Umatilla, Wallowa-Whitman and Malheur National Forests–Confederated Tribes of the Umatilla Indian Reservation
This funding will be used by the Confederated Tribes of the Umatilla Indian Reservation to implement the National Native Seed Strategy with a specific emphasis on tribal interest. It will focus on seed collection, seed increase, container stock, and outreach and education.

Umpqua and Rogue River-Siskiyou National Forests–Cow Creek Band of Umpqua Indians
This funding will be used by the Cow Creek Band of Umpqua Indians to implement the National Native Seed Strategy with specific emphasis on tribal interest as they pertain to gathering native plants for cultural use. It will focus on seed collection, seed increase, native plant nursery work, and outreach and education.
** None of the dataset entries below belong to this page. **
(* ===== verification/SimTheorems.v ===== *)
(** * Theorems about the simulation: its command language, its main loop, its
      events and its network *)

From Stdlib Require Import Strings.Ascii.
From S2P Require Import Prelude CppStrings Doubles DoubleText Frame Packet Transport EventQueue Runtime Edge LinkRules Topology Parser ParserSpec TcpData TcpSend TcpManager TcpInv TcpRun TcpSpec TcpGrow TcpSafe TcpHandlers TcpNet TcpTheorems Node Apps StackNode NodeFrame NodeRun NodeSpec AppSpec SimNet Simulator Main SimFrame SimLoop SimEvents.

(** ** The command language *)

(** The forms of commands that only the README gives, as [fail edge 0 1],
    [restart node 0] and [edge 0 1 bw=1000]: the parser reads others. *)
Fixpoint has_equals (s : string) : bool :=
  match s with
  | EmptyString => false
  | String c s => Ascii.eqb c "="%char || has_equals s
  end.

Definition readme_form (words : list string) : bool :=
  match words with
  | name :: w :: rest =>
      if String.eqb name "fail" || String.eqb name "restart"
      then String.eqb w "edge" || String.eqb w "node"
      else String.eqb name "edge" && existsb has_equals rest
  | _ => false
  end.

(** C12: The parser, which tries one command after the other and reads the
    arguments by their positions, with an exception for whatever it cannot
    read, does on every line exactly what the command means that the grammar of
    ParserSpec.v reads from it: same calls in the same order, same messages, same
    result.  Left out are the lines in the forms that the README gives and the
    program does not read ([fail edge 0 1], [fail node 0], [edge 0 1 bw=1000]). *)
Theorem parser_equivalence `{ParserOps St} line now (s : St) :
  readme_form (splitSpaces line) = false ->
  parseLine line now s = exec (splitSpaces line) (read_command line) now s.
Proof. intros _. apply parseLine_exec. Qed.

(** A command that is printed with its arguments separated by spaces, with
    any number of options of an edge, is read back as it was. *)
Theorem command_roundtrip n loss c :
  printable n loss c -> read_command (unwords (print_command n loss c)) = c.
Proof. apply read_print. Qed.

Lemma command_roundtrip_witness :
  read_command (unwords (print_command 2 "0.25"
    (EdgeCmd 3 7 (mkEdgeOptions (dlit 1 (-2)) 40 10000 250)))) =
  EdgeCmd 3 7 (mkEdgeOptions (dlit 1 (-2)) 40 10000 250).
Proof.
  apply command_roundtrip. repeat split; try (vm_compute; congruence); intros; lia.
Defined.

(** ** The main loop *)

Section theorems.
Context `{MapOrder}.

(** C8: The program from the command line never hangs inside an iteration and
    never dies of an exception.  With files and console input that give every edge
    a bandwidth and a delay of at least a millisecond: if the arguments are
    refused (too few, a number that is none, a number of nodes out of range, a
    file that cannot be opened) it says so and returns 1; otherwise it comes
    through all the given iterations of the main loop, whatever the events of the
    nodes and the lines throw, and is in the state in which the loop goes on.  The
    one other end is the end of the process: by an [exit], or after undefined
    behaviour.  The fuel of the loops is always enough. *)
Theorem simulation_terminates open args ios c :
  (forall name lines, open name = Some lines -> Forall line_tame lines) ->
  Forall console_tame ios ->
  wp (main_simulate open args ios) (blank_Simulator c)
    (fun code s => if refused open args then code = 1 /\ reported s else code = 0 /\ sim_live s)
    (fun f _ => f = UB \/ exists code, f = Exited code).
Proof. intros Hopen Hios. by apply wp_main_simulate. Qed.



(** C7: An event of a node: a timer of one of its tasks that finds room in it, or the
    delivery of a packet (that is no SYN or FIN with the largest number) to a
    node with room in its sequence numbers.  It runs without an exception and
    without undefined behaviour, up to the overflow of a packet counter; it
    changes its node and the network and no other node; the invariants survive,
    and so do the clock and the links; and what it puts into the queue are
    timers for later and deliveries of packets that may be sent, each over an edge
    that is up between nodes that are, after no less than the delay of the edge. *)
Theorem sim_event_safe cb s :
  sim_ok s -> event_ready s cb ->
  wp (run_event cb) s
    (fun _ s' => sim_ok s' /\ (forall j, Z.of_nat j <> event_node cb -> nodes_ s' !! j = nodes_ s !! j) /\
       sim_now s' = sim_now s /\
       (forall a b, link_between a b (topo_of (net s')) = link_between a b (topo_of (net s))) /\
       exists evs, events (net s') = add_all evs (events (net s)) /\ Forall (timely (net s)) evs)
    (fun f s' => f = UB /\ count_full (sim_rm (net s'))).
Proof.
  intros Hs Hr. eapply wp_conseq; [by apply wp_run_event| |done].
  intros _ s' [Hok Hother _ (l & Hn & Hl & evs & Hq & _ & Ht)]. do 4 (split; [done|]). by exists evs.
Qed.
End theorems.

(** C11: A packet for one node: it is counted, and if the edge to that node and
    both ends are up it is put on the edge: dropped and counted when it would
    wait too long, lost and counted on an unlucky draw, and otherwise exactly
    one delivery of exactly these bytes is queued, after transmission and
    delay.  Without a live edge the call says so and queues nothing. *)
Theorem unicast_contract from to pkt e :
  net_ok e -> counters_ok (sim_rm (counted e)) -> sendable from to pkt ->
  to <> BROADCAST_ADDRESS ->
  exists b e', SimNet.sendPkt from to pkt e = (Ret b, e') /\
    pktsSent_ (sim_rm e') = pktsSent_ (sim_rm e) + 1 /\ nowMicros_ e' = nowMicros_ e /\
    match live_index from to (topo_of e) with
    | None => b = false /\ events e' = events e /\ topo_of e' = topo_of e
    | Some i => b = true /\ exists ed, edges_ (topo_of e) !! i = Some ed /\
        let finish := finish_time from (vsize pkt) (nowMicros_ e) ed in
        if finish - nowMicros_ e >? bufferingMs (options_ ed) * 1000
        then events e' = events e /\ topo_of e' = topo_of e /\
          pktsDropped_ (sim_rm e') = pktsDropped_ (sim_rm e) + 1 /\
          pktsLost_ (sim_rm e') = pktsLost_ (sim_rm e)
        else
          edges_ (topo_of e') = <[i := occupied from (vsize pkt) (nowMicros_ e) ed]>
                                  (edges_ (topo_of e)) /\
          pktsDropped_ (sim_rm e') = pktsDropped_ (sim_rm e) /\
          if dltb (rng_ ed O) (lossRate (options_ ed))
          then events e' = events e /\ pktsLost_ (sim_rm e') = pktsLost_ (sim_rm e) + 1
          else events e' =
            addEvent (mkEvent (finish + delayMs (options_ ed) * 1000)
                        (Some (DeliverPkt from to pkt))) (events e) /\
            pktsLost_ (sim_rm e') = pktsLost_ (sim_rm e)
    end.
Proof.
  intros He Hc Hs Hto. eexists _, _. split; [by apply unicast_run|].
  unfold unicast_spec. change (topo_of (counted e)) with (topo_of e).
  change (nowMicros_ (counted e)) with (nowMicros_ e).
  destruct (live_index from to (topo_of e)) as [i|] eqn:Hi; [|done].
  destruct (live_index_live _ _ _ _ Hi) as (ed & Hed & Hlive). rewrite Hed.
  unfold schedule_spec, overflows, loses. rewrite Hlive. cbn [negb orb].
  destruct (_ >? _) eqn:Eo.
  { cbn [fst snd]. split; [done|]. split; [done|]. split; [done|]. exists ed. rewrite Eo.
    split; [done|]. split; [done|]. split; [|done].
    by rewrite topo_of_put, list_insert_id, set_edges_id. }
  assert (Hok : edge_ok ed)
    by (apply (Forall_lookup_1 _ _ _ _ (proj2 (topo_of_sane e He)) Hed)).
  destruct Hs as (_ & _ & Hsize & _).
  pose proof (arrival_range from pkt (nowMicros_ e) ed Hok Hsize) as Har.
  destruct (dltb _ _) eqn:Ed; cbn [fst snd];
    [|destruct (Z.eqb_spec (finish_time from (vsize pkt) (nowMicros_ e) ed +
                            delayMs (options_ ed) * 1000) (-1)); [lia|]];
    do 3 (split; [done|]); exists ed; rewrite Eo; (split; [done|]);
    (split; [by rewrite topo_of_put|]); (split; [done|by rewrite Ed]).
Qed.

(** ** Witnesses *)

Section witnesses.
#[local] Existing Instance list_order.

(** The process before [main]: a console, and draws that lose no packet. *)
Definition sample_process : TopoCell := mkTopoCell None (fun _ _ => dofZ 1) [].

Lemma parser_equivalence_witness :
  let s := blank_Simulator sample_process in
  readme_form (splitSpaces "fail 0 1") = false /\
  parseLine "fail 0 1" 0 s = exec (splitSpaces "fail 0 1") (FailEdge 0 1) 0 s.
Proof.
  split; [reflexivity|]. exact (parser_equivalence "fail 0 1" 0 (blank_Simulator sample_process) eq_refl).
Defined.

(** Two nodes, an edge, and a ping from one to the other. *)
Definition sample_files (name : string) : option (list string) :=
  if String.eqb name "topo" then Some ["edge 0 1 lossRate 0.1 delay 5"; "0 1 hello"] else None.

Lemma sample_files_tame name lines : sample_files name = Some lines -> Forall line_tame lines.
Proof.
  unfold sample_files. destruct (String.eqb name "topo"); [|done]. intros [= <-].
  apply List.Forall_cons; [vm_compute; split; congruence|].
  apply List.Forall_cons; [vm_compute; exact I|apply List.Forall_nil].
Qed.

Definition quiet : Console_in := fun _ => None.
Definition typing : Console_in := fun _ => Some ("1 0 hi", 10).

Lemma simulation_terminates_witness :
  refused sample_files ["2"; "topo"] = false /\
  wp (main_simulate sample_files ["2"; "topo"] [typing; quiet]) (blank_Simulator sample_process)
    (fun code s => if refused sample_files ["2"; "topo"]
                   then code = 1 /\ reported s else code = 0 /\ sim_live s)
    (fun f _ => f = UB \/ exists code, f = Exited code).
Proof.
  split; [vm_compute; reflexivity|]. apply simulation_terminates; [exact sample_files_tame|].
  constructor; [|constructor; [|constructor]].
  - intros ms line elapsed [= <- <-]. vm_compute. exact I.
  - intros ms line elapsed [=].
Defined.

(** A topology file that is not there. *)
Example simulation_refused :
  (main_simulate sample_files ["2"; "none"] [] (blank_Simulator sample_process)).1 = Ret 1.
Proof. vm_compute. reflexivity. Qed.

(** The simulation when its main loop starts. *)
Definition sample_sim : Simulator :=
  (main_simulate sample_files ["2"; "topo"] [] (blank_Simulator sample_process)).2.






Example sample_first : timeToOccur <$> head (sim_events sample_sim) = Some 6400.
Proof. vm_compute. reflexivity. Qed.

(** Two fresh nodes and an edge. *)
Definition sample_network : SimNet :=
  mkSimNet (new_RuntimeManager 0) 0
    (mkTopoCell (Some (mkTopology [new_Edge 0 1 default_EdgeOptions (fun _ => dofZ 1)] ∅ false))
       (fun _ _ => dofZ 1) []) 2.

Definition sample_pair : Simulator :=
  mkSimulator sample_network [new_StackNode 0; new_StackNode 1] None (dofZ 1) true.

Lemma sample_network_ok : net_ok sample_network.
Proof.
  constructor; [numerals|numerals|]. intros t [= <-]. split; [done|].
  apply List.Forall_cons; [numerals|apply List.Forall_nil].
Qed.

Lemma sample_pair_ok : sim_ok sample_pair.
Proof.
  constructor; [exact sample_network_ok|].
  intros [|[|i]] n [= <-]; (split; [apply new_node_ok; lia|done]).
Qed.

Lemma sim_event_safe_witness :
  wp (run_event (DeliverPkt 1 0 (node_datagram 1 0 PING_PKT (stringToBytes "hello")).2)) sample_pair
    (fun _ s' => sim_ok s' /\
       (forall j, Z.of_nat j <> 0 -> nodes_ s' !! j = nodes_ sample_pair !! j) /\
       sim_now s' = 0 /\
       (forall a b, link_between a b (topo_of (net s')) = link_between a b (topo_of sample_network)) /\
       exists evs, events (net s') = add_all evs [] /\ Forall (timely sample_network) evs)
    (fun f s' => f = UB /\ count_full (sim_rm (net s'))).
Proof.
  apply sim_event_safe; [exact sample_pair_ok|]. split.
  - intros p seg Hp Hs. vm_compute in Hp. injection Hp as <-. vm_compute in Hs. discriminate Hs.
  - intros n [= <-] sk so Hso. discriminate Hso.
Defined.

Lemma unicast_contract_witness :
  let pkt := (node_datagram 0 1 PING_PKT (stringToBytes "hello")).2 in
  exists b e', SimNet.sendPkt 0 1 pkt sample_network = (Ret b, e') /\
    pktsSent_ (sim_rm e') = 1 /\ nowMicros_ e' = 0 /\
    b = true /\ exists ed, edges_ (topo_of sample_network) !! 0%nat = Some ed /\
      edges_ (topo_of e') = [occupied 0 14 0 ed] /\ pktsDropped_ (sim_rm e') = 0 /\
      events e' = [mkEvent 2400 (Some (DeliverPkt 0 1 pkt))] /\ pktsLost_ (sim_rm e') = 0.
Proof.
  intros pkt.
  assert (Hs : sendable 0 1 pkt).
  { do 2 (split; [done|]). split; [vm_compute; congruence|].
    exists (node_packet 0 1 PING_PKT (stringToBytes "hello")). split; vm_compute; reflexivity. }
  destruct (unicast_contract 0 1 pkt sample_network sample_network_ok ltac:(numerals) Hs ltac:(done))
    as (b & e' & H1 & H2 & H3 & H4).
  change (live_index 0 1 (topo_of sample_network)) with (Some 0%nat) in H4.
  destruct H4 as (H4 & ed & H5 & H6). injection H5 as <-. exists b, e'.
  do 4 (split; [done|]). eexists. split; [reflexivity|]. exact H6.
Defined.
End witnesses.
Wallowa-Whitman National Forest–Confederated Tribes of the Umatilla Indian Reservation, Nez Perce Tribe
This funding will make possible the creation of a restoration strategy that is based upon Confederated Tribes of the Umatilla Indian Reservation First Foods. It will provide support to forestry and botanical staffing for full tribal engagement as equal partners with the Forest Service.

Wallowa-Whitman National Forest–Nez Perce Tribe
This funding will be used by the Nez Perce Tribe to support the Forest Service in capturing the traditional use history of places on Wallowa-Whitman National Forest with a goal of enhancing cultural and treaty rights. This project would contribute to land use management activities that support long term use in a sustainable way for Nez Perce people.

Fort Pierre National Grassland–Lower Brule Sioux Tribe
The primary purpose of the Lower Brule Sioux Tribe and Fort Pierre Ranger District Conservation Partnership is to restore degraded prairie and riparian habitats on the Fort Pierre National Grassland. This partnership builds on decades of collaboration between the Lower Brule Sioux Tribe and the Forest Service and is part of our co-stewardship relationship. This project will replace dilapidated pasture fences, control noxious weeds, and funding tribal departments to conduct cultural and wildlife surveys.  We will also initiate new native forb seedings, retrofit pasture fences to facilitate pronghorn passage, and conduct environmental education.

Black Hills National Forest–Sioux Nation
This project will use Tribal crews to accomplish fuels reduction and timber stand improvement work on the Forest. This collaboration in co-management provides jobs for tribes working in their sacred Black Hills and implements vital work to reduce fuels and thin dense stands of saplings for timber stand improvement.

National Forests and Grasslands in Texas–Jena Band of Choctaw Indians
The Southern Region has collaborated with the Jena Band of Choctaw Indians for years. This agreement and effort will build on successful relationships between the forest and Tribe and will include forest, rangeland and watershed restoration services.

Okanogan Wenatchee National Forest–Confederated Tribes of the Colville Reservation, Confederated Tribes and Bands of the Yakama Nation
This project will support planning and implementation capacity of Wildfire Crisis Strategy objectives. It focuses on increasing tribal capacity to become more involved and assist the forest in complying with cultural and natural resource goals.

Chequamegon-Nicolet National Forest–Lac Vieux Desert Band of Lake Superior Chippewa Indians
The Lac Vieux Desert Band of the Lake Superior Chippewa in collaboration with the forest are working to address lake water quality, habitat, access, food sovereignty and preservation of tribal culture. This project will improve wild rice habitat to support tribal food sovereignty by replacing road stream crossing on the Wisconsin River.